For the optical power sweep, we observed a continuous increase in the efficiency to \({\eta }_{d}=1\times {10}^{-7}\) with optical pump power up to \({P}_{o}\) = 5 mW, which differs from the CW operation where the efficiency reached a maximum at \({P}_{o}\) = 550 µW (Fig. 3f). Based on the model described in Supplementary Note 2, the transduction efficiency scales linearly with the pump optical power. The rate of efficiency increase with optical power (i.e. d\({\eta }_{d}\)/d\({P}_{o}\)) decreases at the highest optical power in the pulsed mode, which suggests we are approaching the highest efficiency for this device in the pulsed operation. We attribute the simulation and experimental deviation to small changes in the optimal magnetic field and laser frequency as the optical power is changed. All experimental parameters were optimized at \({P}_{o}=\) 550 \({{{{{\rm{\mu }}}}}}{{{{{\rm{W}}}}}}\) (highlighted by a red circle in Fig. 3f) and remained fixed during the power sweep.

Device temperature analysis

During the transduction process, heating from the optical pump can induce noise photons that can pollute the transducer output field. Ideally, to characterize this noise, we can measure the generated noise photons directly at the transducer output. However, due to our limited device efficiency, some noise sources (i.e. thermal microwave excitations) are heavily suppressed at the transducer output, so we cannot faithfully determine the noise contributions from those sources. Instead, we quantify the temperature or noise of different components of the transducer22,23,24.

Here, we measured the temperature of the erbium ions and the microwave resonator noise to quantify the optical heating effects during the transduction process, which we suspect to be the dominating noise source for our REI transducer. For the erbium spins there are two ensembles that we can characterize; all the erbium ions that couple to the microwave resonator and the erbium ions that are used for transduction (i.e. ions within both the optical and microwave mode volumes).

The average temperature of the ensemble of erbium ground state spins that couple to the microwave cavity was determined by measuring the microwave polariton frequency during transduction (Fig. 4a).

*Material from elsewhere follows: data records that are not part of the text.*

(* ===== verification/CreditLedgerTheorems.v ===== *)
(** * The credit ledger: theorems *)

From Stdlib Require Import Ascii.
From stdpp Require Import sorting.
From S2P Require Import Prelude GoText GoDigest GoTime AgentContract TurnTypes ExecutionTypes SubscriptionCycle CreditTables CreditsPack ProjectBudget CreditReservation CreditChecks CreditPackFacts CreditRefundFacts CreditLedgerFacts CreditOperationFacts CreditReserveFacts CreditRuns.

(** ** Conservation *)

Definition owned_packs (db : Ledger) (uid : Z) : list CreditsPack := where_ (λ p, p.(cp_UID) =? uid) db.(lg_packs).
Definition owned_reservations (db : Ledger) (uid : Z) : list CreditReservation :=
  where_ (λ r, r.(cr_UID) =? uid) db.(lg_reservations).

(** The share of one reservation in the packs of one user. *)
Lemma share_of_user db uid r :
  ledger_ok db → r ∈ db.(lg_reservations) →
  sum_by (λ p, kept p.(cp_Id) (allocations_of db r.(cr_Id)) (held_units r)) (owned_packs db uid)
  = if r.(cr_UID) =? uid then held_units r else 0.
Proof.
  intros Hok Hr. pose proof (held_bounds r (lo_rows db Hok r Hr)) as Hb.
  destruct (lo_allocations db Hok r Hr) as [Hall Htot]. pose proof (allocations_positive_of db r Hok Hr) as Hpos.
  destruct (Z.eqb_spec (cr_UID r) uid) as [Hu|Hu].
  - transitivity (sum_by (λ i, kept i (allocations_of db (cr_Id r)) (held_units r)) (map cp_Id (owned_packs db uid))).
    { unfold sum_by. induction (owned_packs db uid); [done|]. simpl. by rewrite IHl. }
    rewrite kept_sum; [lia| | |lia|done].
    + apply NoDup_where. apply Hok.
    + intros a Ha. destruct (lo_owner db Hok r a Hr Ha) as (p & Hp & <- & Hpu). apply list_elem_of_fmap_2.
      apply elem_where. split; [done|]. apply Z.eqb_eq. congruence.
  - apply sum_by_zero. intros p [Hp Hpu]%elem_where. apply Z.eqb_eq in Hpu. apply kept_other. intros a Ha He.
    destruct (lo_owner db Hok r a Hr Ha) as (q & Hq & Hqa & Hqu).
    assert (q = p) as -> by (apply (keyed_unique cp_Id (lg_packs db)); [apply Hok|done|done|congruence]). congruence.
Qed.

Lemma user_balance db uid :
  ledger_ok db → sum_by cp_CreditsUsed (owned_packs db uid) = sum_by held_units (owned_reservations db uid).
Proof.
  intros Hok. rewrite (sum_by_ext _ (λ p, pack_debt db p.(cp_Id))).
  2: { intros p [Hp _]%elem_where. by apply (lo_used db Hok). }
  unfold pack_debt. rewrite sum_by_swap. unfold owned_reservations. rewrite sum_by_filter.
  apply sum_by_ext. intros r Hr. by apply share_of_user.
Qed.

(** C5: Credits are conserved.  In every reachable ledger the used credits of a
    pack lie between zero and its total and are exactly what the reservations
    hold on that pack; the used credits of a user's packs add up to the credits
    the user's reservations hold; and the spent budget of a project is what its
    reservations hold. *)
Theorem ledger_conservation db :
  ledger_reachable db →
  (∀ p, p ∈ db.(lg_packs) → 0 ≤ p.(cp_CreditsUsed) ≤ p.(cp_CreditsTotal) ∧ p.(cp_CreditsUsed) = pack_debt db p.(cp_Id))
  ∧ (∀ uid, sum_by cp_CreditsUsed (owned_packs db uid) = sum_by held_units (owned_reservations db uid))
  ∧ (∀ j, j ∈ db.(lg_projects) → j.(pj_BudgetCreditsUsed) = project_debt db j.(pj_Id)).
Proof.
  intros Hok%reachable_ok. split_and!; [|intros uid; by apply user_balance|apply (lo_budget db Hok)].
  intros p Hp. pose proof (lo_used db Hok p Hp) as Hu. pose proof (pack_debt_nonneg db (cp_Id p) Hok).
  pose proof (lo_bound db Hok p Hp). lia.
Qed.

Lemma ledger_conservation_witness :
  sum_by cp_CreditsUsed (owned_packs creditLedger6 7) = sum_by held_units (owned_reservations creditLedger6 7)
  ∧ sum_by cp_CreditsUsed (owned_packs creditLedger6 7) = 45.
Proof.
  split; [|vm_compute; reflexivity]. apply (ledger_conservation creditLedger6). apply credit_reach6.
Defined.

(** ** Refunds *)

(** C8: A refund attempt is all or nothing.  In a reachable ledger an attempt on a
    queued refund fails only when a statement of the database fails.  When it
    succeeds, either the row is in its target with every credit of the refund
    returned, so that the user's packs carry [RefundDue] fewer used credits, or a
    statement failed and no pack and no project changed: the row waits, with one
    more attempt counted. *)
Theorem refund_all_or_nothing env db r now :
  ledger_reachable db → r ∈ db.(lg_reservations) → r.(cr_Status) = StatusRefundPending →
  match attemptPendingRefundLocked env db r now with
  | Err e => ∃ st, env.(le_fault) st = Some e
  | Ok (_, db') =>
    (terminal_columns r.(cr_RefundTargetStatus) (r.(cr_Reserved) - r.(cr_RefundDue)) now r ∈ db'.(lg_reservations)
     ∧ sum_by cp_CreditsUsed (owned_packs db' r.(cr_UID))
       = sum_by cp_CreditsUsed (owned_packs db r.(cr_UID)) - r.(cr_RefundDue))
    ∨ ((∃ st e, env.(le_fault) st = Some e) ∧ db'.(lg_packs) = db.(lg_packs) ∧ db'.(lg_projects) = db.(lg_projects)
       ∧ ∃ r', r' ∈ db'.(lg_reservations) ∧ r'.(cr_Id) = r.(cr_Id) ∧ r'.(cr_Status) = StatusRefundPending
         ∧ r'.(cr_RefundAttempts) = next_attempt r)
  end.
Proof.
  intros Hok%reachable_ok Hr Hst. pose proof (attempt_spec env db r r now Hok Hr eq_refl Hst) as Hspec.
  destruct (attemptPendingRefundLocked env db r now) as [[m db']|e]; [|done].
  destruct Hspec as (f & Hm & Hdb & _ & _ & _ & Hcase). simpl in Hdb. subst db'.
  assert (Hrow := lo_rows db Hok r Hr). assert (Hmv : ledger_move (cr_Id r) db (transition db r f)) by by apply lm_move.
  destruct Hcase as [Hf|(Hp & Hat & Hfault)].
  - left. rewrite <- Hf. split; [by apply transition_row_of|].
    rewrite !user_balance by (done || by apply (ledger_move_ok (cr_Id r) db)).
    unfold owned_reservations. rewrite !sum_by_filter, transition_sum by done.
    destruct (row_state_pending r (ro_state r Hrow) Hst) as (u & _ & _ & Hk & _ & _ & Hdue & _).
    assert (Hu : cr_UID (f r) = cr_UID r) by (apply row_move_request in Hm; by injection Hm).
    rewrite Hu, Z.eqb_refl, (active_held r) by auto. rewrite Hf, closed_held by done. simpl. lia.
  - right. rewrite transition_row by (apply row_move_held_same; [done|done|by rewrite Hp]).
    split_and!; [done|done|done|]. exists (f r). split_and!; [|by apply row_move_request in Hm; injection Hm|done|done].
    rewrite <- transition_row by (apply row_move_held_same; [done|done|by rewrite Hp]). by apply transition_row_of.
Qed.

Definition pendingRow : CreditReservation :=
  Eval vm_compute in match creditLedger5.(lg_reservations) with r :: _ => r | [] => creditRow end.

Lemma refund_all_or_nothing_witness :
  match attemptPendingRefundLocked (calm 63) creditLedger5 pendingRow (creditClock + 63 * second) with
  | Err e => ∃ st, (calm 63).(le_fault) st = Some e
  | Ok (_, db') =>
    (terminal_columns pendingRow.(cr_RefundTargetStatus) (pendingRow.(cr_Reserved) - pendingRow.(cr_RefundDue))
       (creditClock + 63 * second) pendingRow ∈ db'.(lg_reservations)
     ∧ sum_by cp_CreditsUsed (owned_packs db' pendingRow.(cr_UID))
       = sum_by cp_CreditsUsed (owned_packs creditLedger5 pendingRow.(cr_UID)) - pendingRow.(cr_RefundDue))
    ∨ ((∃ st e, (calm 63).(le_fault) st = Some e) ∧ db'.(lg_packs) = creditLedger5.(lg_packs)
       ∧ db'.(lg_projects) = creditLedger5.(lg_projects)
       ∧ ∃ r', r' ∈ db'.(lg_reservations) ∧ r'.(cr_Id) = pendingRow.(cr_Id) ∧ r'.(cr_Status) = StatusRefundPending
         ∧ r'.(cr_RefundAttempts) = next_attempt pendingRow)
  end.
Proof. apply refund_all_or_nothing; [apply credit_reach5|left|reflexivity]. Defined.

Optical heating decreases the population difference between the erbium spins, which decreases the microwave cavity mode pulling that determines the microwave frequency that has the largest transduction signal.

We measured the microwave frequency spectrum of the transduction signal for the ground state spin at a magnetic field of 60 mT, \({P}_{o}\)= 550 µW, \({P}_{\mu }\) = −60 dBm, \({\tau }_{{pulse}}\) = 1 µs and swept the off time between the pulses to change the average optical power incident on the device. We observed an increase in the transduction signal splitting, corresponding to a decrease in device temperature, as we increase the off time. An average spin temperature of ~100 mK was reached at an off time of 100 ms for the spins coupled to the microwave resonator (Fig. 4d).

The temperature of the erbium spins within the transducer was estimated by measuring the excited state transduction efficiency for the two configurations that interact with each ground state spin level. In the regime where the ion dynamics evolve linearly, the transduction efficiency scales quadratically as a function of population (\({\eta }_{d}\propto {N}^{2}\)). By measuring the efficiency ratio between the two configurations, we can deduce the ground state spin population distribution and thus the erbium ground state spin temperature.

We measured the transduction efficiency for both V-systems at a magnetic field of 76 mT and keep the input power and pulse sequence the same as in the previous microwave resonator spin temperature measurement (Fig. 4b). As the off time increases, the transducer spin temperature decreases, which results in the V system involving the \({ |+\rangle }_{g}\) state to have decreased efficiency, while the V system involving the \({|-\rangle }_{g}\) state efficiency increases due to increased population and lower device temperature (Fig. 4d). As the off time increased to 300 ms, we measured an efficiency ratio up to 20 dB which corresponds to a transducer spin temperature of 100 mK. The temperature of the spins within the transducer was measured to be slightly higher than the ensemble of spins coupled to the microwave resonator, which we attribute to closer proximity to the optical heating source.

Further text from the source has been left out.